Brief:
All entries that follow are to be written out verbatim.

Listed records:
————————

Lemma world_answers {X} σ m (e : mpcE X) : world_answer host_data e (server_answer host_config σ m e).
Proof.
  destruct e as [Y c|Y c|Y q c|Y c|Y c| | | | |]; try exact I; destruct c; try exact I; simpl; by intros ? [= <-].
Qed.

Lemma versioned_client m0 σ0 A h w X (c : clientE X) :
  in_world m0 σ0 A h w →
  let x := versioned_answer (after σ0 h) w.2 c in
  client_answer_ok c x ∧ world_answer host_data (Client c) x ∧ cache_answer 0 A σ0 h c x ∧
  ∀ t, t ∈ stores (action_of (Ev (Client c) x)) → ResourceVersion (tr_meta t) = revision w.2.
Proof.
  intros [_ Hk Hs Hr]. set (σ := after σ0 h) in *. destruct (api_answer_ok host_config σ c Hk) as [Hok Hcur].
  destruct c as [key|key|key|o|p|tr|s|tr|p|tr|s]; cbv zeta;
    try (split_and!; [exact Hok|try exact I|exact I|by intros t ?%not_elem_of_nil]; try (by intros cm [= <-])).
  - split_and!; [exact Hok|exact I| |by intros t ?%not_elem_of_nil]. intros tr Htr. by apply (Hs key), Hcur.
  - split_and!; [exact Hok|exact I| |by intros t ?%not_elem_of_nil]. intros trs Htrs. split.
    + apply Forall_forall. intros tr Hin. rewrite (Hcur _ Htrs) in Hin. apply list_elem_of_filter in Hin as [_ Hin].
      apply list_elem_of_fmap in Hin as ([key t] & -> & Hin%elem_of_map_to_list). by eapply Hs.
    + intros -> k Hk0. rewrite (load_listed k σ) by (try done; by apply Hcur). subst σ; lia.
  - cbn [versioned_answer]. destruct (σ !! ObjectKeyFromObject tr) as [st|] eqn:Htr;
      [split_and!; try done; by intros t ?%not_elem_of_nil|]. split_and!; [done..| |].
    + intros tr' [= <-]. split_and!; [exact Htr|done|by apply revised_fresh].
    + intros t ->%list_elem_of_singleton. done.
  - cbn [versioned_answer]. destruct (σ !! ObjectKeyFromObject tr) as [st|] eqn:Htr; [|split_and!; try done; by intros t ?%not_elem_of_nil].
    destruct (String.eqb_spec (ResourceVersion (tr_meta st)) (ResourceVersion (tr_meta tr))) as [Hv|];
      [|split_and!; try done; by intros t ?%not_elem_of_nil].
    split_and!; [by intros tr' [= <-]|exact I| |by intros t ->%list_elem_of_singleton].
    intros tr' [= <-]. split; [|by apply revised_fresh]. exists st. split; [done|]. unfold version_of. by rewrite Hv, (Hk _ _ Htr).
Qed.

Lemma stored_in_versions σ0 A h ev :
  (∀ key st, after σ0 h !! key = Some st → st ∈ versions A h) →
  ∀ key st, after σ0 (ev :: h) !! key = Some st → st ∈ versions A (ev :: h).
Proof.
  intros Hs key st. unfold after, versions in *. cbn [actions fmap list_fmap foldr mbind list_bind]. fold (actions h).
  rewrite <- app_assoc, elem_of_app.
  destruct (action_of ev) as [| | | | | | | |? []|? []|? []| | | | | | | |]; simpl; try (by right; eapply Hs).
  - intros [[_ ->]|[_ ?]]%lookup_insert_Some; [left; left|by right; eapply Hs].
  - intros [[_ ->]|[_ ?]]%lookup_insert_Some; [left; left|by right; eapply Hs].
  - intros [_ ?]%lookup_delete_Some. by right; eapply Hs.
Qed.

Lemma stores_nothing X (e : mpcE X) x : (match e with Client _ => False | _ => True end) → stores (action_of (Ev e x)) = [].
Proof. destruct e as [Y c|Y c|Y q c|Y c|Y c| | | | |]; try done; by destruct c. Qed.

(** The server keeps to the contract, without a lag. *)
Lemma world_server_ok m0 σ0 A h w X (e : mpcE X) :
  in_world m0 σ0 A h w →
  world_spec host_data 0 m0 σ0 A h X e (world_server X e w).1 ∧
  in_world m0 σ0 A (Ev e (world_server X e w).1 :: h) (world_server X e w).2.
Proof.
  intros HI. destruct w as [[σ m] n]. pose proof (iw_state _ _ _ _ _ HI) as [= -> ->]. destruct HI as [_ Hk Hs Hr].
  cbn [world_server fst snd] in *.
  set (x := match e in mpcE X return X with Client c => versioned_answer (after σ0 h) n c
            | e => server_answer host_config (after σ0 h) (mem_of m0 h) e end).
  assert (world_spec host_data 0 m0 σ0 A h X e x ∧ ∀ t, t ∈ stores (action_of (Ev e x)) → ResourceVersion (tr_meta t) = revision n)
    as [Hok Hst].
  { assert (in_world m0 σ0 A h (after σ0 h, mem_of m0 h, n)) as HI by by split.
    assert ((match e with Client _ => False | _ => True end) →
      world_spec host_data 0 m0 σ0 A h X e (server_answer host_config (after σ0 h) (mem_of m0 h) e) ∧
      ∀ t, t ∈ stores (action_of (Ev e (server_answer host_config (after σ0 h) (mem_of m0 h) e))) → ResourceVersion (tr_meta t) = revision n) as Hother.
    { intros He. destruct (api_server_ok host_config m0 σ0 h (after σ0 h, mem_of m0 h) X e (conj eq_refl Hk)) as [[Hgo Hc] _].
      split; [|rewrite stores_nothing by done; by intros t ?%not_elem_of_nil]. split; [exact Hgo|]. split; [apply world_answers|].
      destruct e as [Y c|Y c|Y q c|Y c|Y c| | | | |]; try done. destruct c; try exact I. exact Hc. }
    destruct e as [Y c|Y c|Y q c|Y c|Y c| | | | |]; try (by apply Hother).
    destruct (versioned_client m0 σ0 A h _ Y c HI) as (? & ? & ? & ?). by split_and!. }
  split; [exact Hok|]. split; cbn [fst snd].
  - done.
  - by apply keyed_act.
  - by apply stored_in_versions.
  - intros v. unfold versions. cbn [actions fmap list_fmap mbind list_bind]. rewrite <- app_assoc, elem_of_app.
    intros [Hv|Hv]; [exists n; split; [lia|by apply Hst]|]. destruct (Hr v Hv) as (j & ? & ?). exists j. split; [lia|done].
Qed.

————————

Exercise output:
Lemma world_answers {X} σ m (e : mpcE X) : world_answer host_data e (server_answer host_config σ m e).
Proof.
  destruct e as [Y c|Y c|Y q c|Y c|Y c| | | | |]; try exact I; destruct c; try exact I; simpl; by intros ? [= <-].
Qed.

Lemma versioned_client m0 σ0 A h w X (c : clientE X) :
  in_world m0 σ0 A h w →
  let x := versioned_answer (after σ0 h) w.2 c in
  client_answer_ok c x ∧ world_answer host_data (Client c) x ∧ cache_answer 0 A σ0 h c x ∧
  ∀ t, t ∈ stores (action_of (Ev (Client c) x)) → ResourceVersion (tr_meta t) = revision w.2.
Proof.
  intros [_ Hk Hs Hr]. set (σ := after σ0 h) in *. destruct (api_answer_ok host_config σ c Hk) as [Hok Hcur].
  destruct c as [key|key|key|o|p|tr|s|tr|p|tr|s]; cbv zeta;
    try (split_and!; [exact Hok|try exact I|exact I|by intros t ?%not_elem_of_nil]; try (by intros cm [= <-])).
  - split_and!; [exact Hok|exact I| |by intros t ?%not_elem_of_nil]. intros tr Htr. by apply (Hs key), Hcur.
  - split_and!; [exact Hok|exact I| |by intros t ?%not_elem_of_nil]. intros trs Htrs. split.
    + apply Forall_forall. intros tr Hin. rewrite (Hcur _ Htrs) in Hin. apply list_elem_of_filter in Hin as [_ Hin].
      apply list_elem_of_fmap in Hin as ([key t] & -> & Hin%elem_of_map_to_list). by eapply Hs.
    + intros -> k Hk0. rewrite (load_listed k σ) by (try done; by apply Hcur). subst σ; lia.
  - cbn [versioned_answer]. destruct (σ !! ObjectKeyFromObject tr) as [st|] eqn:Htr;
      [split_and!; try done; by intros t ?%not_elem_of_nil|]. split_and!; [done..| |].
    + intros tr' [= <-]. split_and!; [exact Htr|done|by apply revised_fresh].
    + intros t ->%list_elem_of_singleton. done.
  - cbn [versioned_answer]. destruct (σ !! ObjectKeyFromObject tr) as [st|] eqn:Htr; [|split_and!; try done; by intros t ?%not_elem_of_nil].
    destruct (String.eqb_spec (ResourceVersion (tr_meta st)) (ResourceVersion (tr_meta tr))) as [Hv|];
      [|split_and!; try done; by intros t ?%not_elem_of_nil].
    split_and!; [by intros tr' [= <-]|exact I| |by intros t ->%list_elem_of_singleton].
    intros tr' [= <-]. split; [|by apply revised_fresh]. exists st. split; [done|]. unfold version_of. by rewrite Hv, (Hk _ _ Htr).
Qed.

Lemma stored_in_versions σ0 A h ev :
  (∀ key st, after σ0 h !! key = Some st → st ∈ versions A h) →
  ∀ key st, after σ0 (ev :: h) !! key = Some st → st ∈ versions A (ev :: h).
Proof.
  intros Hs key st. unfold after, versions in *. cbn [actions fmap list_fmap foldr mbind list_bind]. fold (actions h).
  rewrite <- app_assoc, elem_of_app.
  destruct (action_of ev) as [| | | | | | | |? []|? []|? []| | | | | | | |]; simpl; try (by right; eapply Hs).
  - intros [[_ ->]|[_ ?]]%lookup_insert_Some; [left; left|by right; eapply Hs].
  - intros [[_ ->]|[_ ?]]%lookup_insert_Some; [left; left|by right; eapply Hs].
  - intros [_ ?]%lookup_delete_Some. by right; eapply Hs.
Qed.

Lemma stores_nothing X (e : mpcE X) x : (match e with Client _ => False | _ => True end) → stores (action_of (Ev e x)) = [].
Proof. destruct e as [Y c|Y c|Y q c|Y c|Y c| | | | |]; try done; by destruct c. Qed.

(** The server keeps to the contract, without a lag. *)
Lemma world_server_ok m0 σ0 A h w X (e : mpcE X) :
  in_world m0 σ0 A h w →
  world_spec host_data 0 m0 σ0 A h X e (world_server X e w).1 ∧
  in_world m0 σ0 A (Ev e (world_server X e w).1 :: h) (world_server X e w).2.
Proof.
  intros HI. destruct w as [[σ m] n]. pose proof (iw_state _ _ _ _ _ HI) as [= -> ->]. destruct HI as [_ Hk Hs Hr].
  cbn [world_server fst snd] in *.
  set (x := match e in mpcE X return X with Client c => versioned_answer (after σ0 h) n c
            | e => server_answer host_config (after σ0 h) (mem_of m0 h) e end).
  assert (world_spec host_data 0 m0 σ0 A h X e x ∧ ∀ t, t ∈ stores (action_of (Ev e x)) → ResourceVersion (tr_meta t) = revision n)
    as [Hok Hst].
  { assert (in_world m0 σ0 A h (after σ0 h, mem_of m0 h, n)) as HI by by split.
    assert ((match e with Client _ => False | _ => True end) →
      world_spec host_data 0 m0 σ0 A h X e (server_answer host_config (after σ0 h) (mem_of m0 h) e) ∧
      ∀ t, t ∈ stores (action_of (Ev e (server_answer host_config (after σ0 h) (mem_of m0 h) e))) → ResourceVersion (tr_meta t) = revision n) as Hother.
    { intros He. destruct (api_server_ok host_config m0 σ0 h (after σ0 h, mem_of m0 h) X e (conj eq_refl Hk)) as [[Hgo Hc] _].
      split; [|rewrite stores_nothing by done; by intros t ?%not_elem_of_nil]. split; [exact Hgo|]. split; [apply world_answers|].
      destruct e as [Y c|Y c|Y q c|Y c|Y c| | | | |]; try done. destruct c; try exact I. exact Hc. }
    destruct e as [Y c|Y c|Y q c|Y c|Y c| | | | |]; try (by apply Hother).
    destruct (versioned_client m0 σ0 A h _ Y c HI) as (? & ? & ? & ?). by split_and!. }
  split; [exact Hok|]. split; cbn [fst snd].
  - done.
  - by apply keyed_act.
  - by apply stored_in_versions.
  - intros v. unfold versions. cbn [actions fmap list_fmap mbind list_bind]. rewrite <- app_assoc, elem_of_app.
    intros [Hv|Hv]; [exists n; split; [lia|by apply Hst]|]. destruct (Hr v Hv) as (j & ? & ?). exists j. split; [lia|done].
Qed.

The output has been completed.